Will waving the TD flag!

“Keep talking about Logan, that’s a Logan obsession, got all my foes pressed, that’s a Logan  compression.”

I began writing the diss track of the century the week before, sectioning it off into four verses. I studied the heaviest hitting raps I could think of - Mercy, Roman’s Revenge, Monster - as I penned and memorized the raps. It was going to be epic. Career-ending. Gravity itself would invert at the sheer power of my wordplay. A video of it would go viral, and I would be instaneously signed to Young Money. From this moment forth, I could forget about college and enter the rap game. I was simultaneously terrified and ecstatic.


Michelle competing in inflatable jousting!


Calvin, our fearless hype man, leading the rest of TD through Old Campus during the Olympics.

“These SoundCloud link in the bio lookin, out of sync, outta lines, stutter like a liar lookin, couldn’t find bars in a prison but he tryin’ lookin, cower when I roar just like a red lion lookin mans.”

We marched across Old Campus, approaching the distant echoes and booms of the speakers, with a crowd of first-years from every residential college assembling into a coliseum-like circle, hyping each other up. From that point on, it was an absolute fever dream-mirage. At one point I was sitting atop someone else’s shoulders. I was crowd surfing. I was being lifted into the air. At another point, I think I was thrown, but I jumped at the same time, so I was diagonally airborne? We screamed and chanted and drowned out the other colleges, until our voices fused into one cacophonous roar. 

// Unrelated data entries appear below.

(* ===== verification/_CoqProject ===== *)
-Q . S2P
Prelude.v
Worklist.v
Json.v
MetaData.v
BuiltinMD.v
Callgraph.v
CallgraphWf.v
CallgraphOps.v
CallgraphSpec.v
CallgraphProps.v
Merge.v
MergeProps.v
MergeExamples.v
Manager.v
Reach.v
Util.v
Dominators.v
PgisMD.v
PgisAccess.v
PgisWalk.v
CgHelper.v
InclusiveCounts.v
PgisConfig.v
PgisPhases.v
PgisGaps.v
PgisCounts.v
PgisReach.v
PgisCountsProps.v
PgisSelect.v
PgisStatistics.v
LIPhase.v
LIProps.v
DominatorExamples.v
Format4.v
Roundtrip4.v
Format4Examples.v
Exchange.v
Format2.v
Format2Props.v
Format2Examples.v
Dot.v
DotProps.v
DotReader.v
DotGenerator.v
DotExamples.v
PgisProcessor.v
PgisStatic.v
PgisStaticRun.v
PgisInstance.v
PgisExamples.v
Diff.v
DiffProps.v
DiffExamples.v
Query.v
QueryProps.v
QueryExamples.v
Collector.v
CollectorProps.v
CallDepth.v
CollectorMerge.v
CollectorMergeProps.v
CollectorExamples.v
AliasNames.v
AliasClasses.v
AliasWf.v
AliasClosure.v
AliasRecursion.v
AliasExtractor.v
AliasInit.v
AliasExtractorProps.v
AliasProgram.v
AliasMerge.v
AliasMergeProps.v
AliasMergeResult.v
CollectorMergeTwo.v
AliasExamples.v
Tools.v
ToolsProps.v
CgFormatProps.v
ToolsExamples.v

I forgot my raps mid-battle, but then remembered them, but then forget them again — it was  chaotic, in an amusing yet frightening way. The rules changed and bent and reset. Nothing, and no one was safe from roasting. My shoes? My forehead? My WORD bandana? My Mariah Carey t-shirt? I got absolutely dragged. Some contestants had bars. Others didn’t. I heard some lines that were straight fire. I heard some lines that elicited more questioning expressions than excited exclamations. There were lots of declarations that someone was going to steal another’s girl and take her overseas, or buy her “ice.” Old Campus swelled with soaring laughs, gasps, and mock-rivalries that thinly veiled a lighthearted camaraderie.


Me during the rap battle, complete with my Mariah Carey t-shirt and WORD bandana!


Me spitting bars? Or me getting absolutely smoked by another competitor? 

“Wait, I said that?”

“You said that!”

“Oh.”

“What?”

“Nothing, I just think my brain suppressed that memory.”

I finished 2nd in the rap battle, though I don’t fully remember the exact path of events that led me there. More than a few times this past week, a familiar pattern has repeated: someone says “good job during the rap battle,” I don’t remember the line they liked, and then my mind unburies the hysteric whirlwind that was the hour and a half of battling. My residential college finished 6th overall — but it was still memorable.

The sun set and we danced to Bruno Mars & Cardi B’s “Finesse” and waved our flag and played soccer in the mud. We had fun. We said funny things. We said dumb things. As we returned to the TD courtyard, the beat of Lil Duval & Snoop Dogg’s “Smile” emanated from a speaker, the yawning horizon gifted us a few more minutes of light, and the Olympics’ electric, fleeting exhilaration settled into memory.